Wednesday, January 2, 2008

Bullet Points




Cutting to the chase, I pretty much never like DC Elseworlds, at least when they're released under that banner, but I cut my teeth on Marvel's "What If...?" in the early 80's. I always loved the basic premise of a done-in-one tale that takes a specific moment in continuity, alters it, and then relishes the death and destruction that follows in the wake. In an artistic medium governed by commercial concerns, it makes sense that creators would enjoy shaking loose the confines of the monthly status quo in favor of as final a resolution as possible for any of these Elseworlds, which can be satisfying for longtime readers as well. I recall the story of Fantagraphics publisher Gary Groth defending his pornographic Eros line. He basically decided that super-hero comics are all build-up with no release, but by gob, Eros readers were at least assured to avoid that cheat.

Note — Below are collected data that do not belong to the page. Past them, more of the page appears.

(** A reply can hit the closed queue: when the session has ended and the
    pump has queued the close frame and closed the queue, but the client has not
    got the close yet, a further frame of the client that is refused makes the
    read loop send on the closed channel and panic; of the three frames that were
    still queued (the close among them) the client got none. *)
Theorem reply_after_close_panics : exists s, demo_run call_races = Some s /\
  conn_reach demo_rand 4 "gpt-realtime" "sess_1" demo_cfg s /\ panic s = Some false /\
  Forall is_frame (written s) /\ length (written s) = 1%nat /\ length (queue s) = 3%nat.
Proof.
  assert (H : exists s, demo_run call_races = Some s /\ panic s = Some false /\
    (length (written s), length (queue s)) = (1%nat, 3%nat) /\ Forall is_frame (written s)).
  { eexists. split; [vm_compute; reflexivity|]. split; [reflexivity|]. split; [reflexivity|].
    repeat constructor. }
  destruct H as (s & H & Hp & [= Hw Hq] & Hf). exists s.
  split; [exact H|]. split; [exact (demo_reach _ _ H)|]. exact (conj Hp (conj Hf (conj Hw Hq))).
Qed.

(** A lost response.created kills the pump: the events that a session
    delivers at its end ([lost_reply]) make it look up a response the adapter
    never saw. Nothing recovers the panic. *)
Theorem lost_created_kills_pump : exists s,
  demo_run (map AEvent (sent (cleanup lost_reply)) ++ AEnd :: repeat (APump true) 8) = Some s /\
  conn_reach demo_rand 4 "gpt-realtime" "sess_1" demo_cfg s /\ panic s = Some true.
Proof.
  assert (H : exists s, demo_run (map AEvent (sent (cleanup lost_reply)) ++ AEnd :: repeat (APump true) 8) = Some s /\
    panic s = Some true) by (eexists; split; [vm_compute; reflexivity|reflexivity]).
  destruct H as (s & H & Hp). exists s. split; [exact H|]. split; [exact (demo_reach _ _ H)|exact Hp].
Qed.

This leads me to "Bullet Points" by J. Michael Straczynski and Tommy Lee Edwards, which does not fly under the "What If...?" and seems to work inverse to my "Elseworlds" principle. You see, it's not enough to alter one moment in the cannon here, so they lay down one asinine contrivance after another until you realize the consequences aren't the store, but the sheer multiplicity of imagination-deprived minor alterations to the original status quo. You see, not only does Dr. Erskine die before young Steve Rogers can become his only Super Soldier Serum recipient, but the MP guarding him must also be Ben Parker, uncle to then eye-twinkle Peter Parker. Now, with technology a quarter-century behind what Tony Stark had to work with, Steve Rogers becomes a near replica of Iron Man. Result: Captain America in a tin can. Yawning yet? Let's try the second result: a juvenile delinquent Peter Parker, who now assumes the Rick Jones role at the fateful detonation of a gamma bomb. But see, now that Peter is an angry young man, the radiation effects him in exactly the same manner as it had Bruce Banner, down to his becoming a mindlessly rampaging green-skinned Hulk pursued by the military.

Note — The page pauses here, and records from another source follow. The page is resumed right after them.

Lemma detection_readback p td old : turn_detection_ok td -> detection_form td ->
  (forall f, TD_Threshold td = Some f -> reads f) ->
  (forall o, old = Some o -> TD_Threshold o = None /\ TD_PrefixPaddingMs o = None /\ TD_SilenceDurationMs o = None /\ TD_Eagerness o = None) ->
  exists td', dec_ptr no_turn_detection (dec_struct true turn_detection_fields) p (turnDetection_doc FormatFloat td) old =
    Done (Some td') None /\ canon_detection td' = canon_detection td /\ turn_detection_ok td'.
Proof.
  intros Hok [Hp Hs] Hf Ho.
  assert (Hd : exists ty cr ir, default no_turn_detection old = MkTurnDetection ty None None None None cr ir).
  { destruct old as [o|]; [|by eexists _, _, _]. destruct (Ho o eq_refl) as (? & ? & ? & ?). destruct o; simpl in *; subst.
    by eexists _, _, _. }
  destruct Hd as (ty0 & cr0 & ir0 & Hd). unfold dec_ptr, turnDetection_doc. rewrite Hd.
  destruct td as [ty th pp sd eg cr ir]. unfold turn_detection_ok in Hok. simpl in *.
  destruct th as [th|], pp as [pp|], sd as [sd|], eg as [eg|]; try done; simpl in *.
  - destruct Hok as (-> & Ht & Hp0 & Hs0). destruct (Hf th eq_refl) as (g & Hg & He). rewrite Hg.
    rewrite !Atoi_Itoa by (unfold int64_range in *; lia). eexists. split; [reflexivity|]. unfold canon_detection. simpl.
    split; [by rewrite (Qred_complete _ _ He)|]. unfold turn_detection_ok. simpl. rewrite He. done.
  - eexists. split; [reflexivity|]. done.
Qed.

Lemma dec_step {S} (fs : list (field S)) p k v m s f s1 : resolve fs k = Some f ->
  f_dec f (joinPath p (f_name f)) v s = Done s1 None ->
  dec_members true fs p ((k, v) :: m) s None = dec_members true fs p m s1 None.
Proof. intros Hr H. cbn [dec_members]. by rewrite Hr, H. Qed.

Lemma toolChoice_readback tc : Mode tc <> ToolChoiceFunction -> Mode tc <> EmptyString -> TC_Name tc = EmptyString ->
  UnmarshalToolChoice (toolChoice_json tc) = Some tc.
Proof.
  destruct tc as [mo name]. unfold toolChoice_json. simpl. intros Hf He ->.
  destruct (String.eqb_spec mo ToolChoiceFunction) as [|_]; [done|]. by destruct (String.eqb_spec mo EmptyString).
Qed.

Lemma maxTokens_readback t : max_tokens_form t -> max_tokens_ok t -> UnmarshalMaxOutputTokens (maxTokens_json t) = Some t.
Proof.
  intros [Hr Hi] Hok. destruct t as [[|] n]; unfold maxTokens_json, max_tokens_ok in *; simpl in *; [by rewrite Hi|].
  destruct Hok as [|Hok]; [done|]. rewrite Atoi_Itoa by (unfold MaxOutputTokensLimit in *; lia). done.
Qed.

Lemma dec_method_Some {A} (f : json -> option A) v x : f v = Some x -> forall p old, dec_method f p v old = Done x None.
Proof. intros H p old. unfold dec_method. by rewrite H. Qed.

Lemma floats_of_reads p : Forall reads (floats_of p) -> reads (P_Speed p) /\ on_some reads (P_Temperature p) /\
  (forall td f, P_TurnDetection p = Some td -> TD_Threshold td = Some f -> reads f).
Proof.
  unfold floats_of. rewrite Forall_cons, Forall_app. intros (Hs & Ht & Hd). split; [done|]. split.
  - destruct (P_Temperature p); [|done]. by apply Forall_cons_1 in Ht as [? _].
  - intros td f E Ef. rewrite E, Ef in Hd. by apply Forall_cons_1 in Hd as [? _].
Qed.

But wait-- there's more, and they only get worse. One hoaky, unbelievable co-ink-e-dink after another leads us to pretty nearly the exact same Marvel Universe we already know, just mismatching the hero with the alter ego, though you couldn't really tell from the characterization. Being a pseudo-What If, the body count starts to mount, but I expect only readers with the lowest threshold for entertainment will have lasted to that point, much less derive any pleasure from it. The art is just as uninspired as the writing, seeing as Edwards mostly draws from model (except when he "borrows" Alex Ross' costume design for the Sam Raimi Spider-Man movie, only with drab coloring.) Does the blame fall on editor Mark Paniccia for approving such a lifeless waste, or was it Joe Quesada's starfucking that got this most banal of vanity projects into print? Who exactly do I blame for making me wistful for Elseworlds inanity-- as I imagine endless variations of Mr. Fantastic as a pirate-- no wait-- a cowboy-- ooo Sherlock Holmes! With Ben Grimm as Watson! Genius!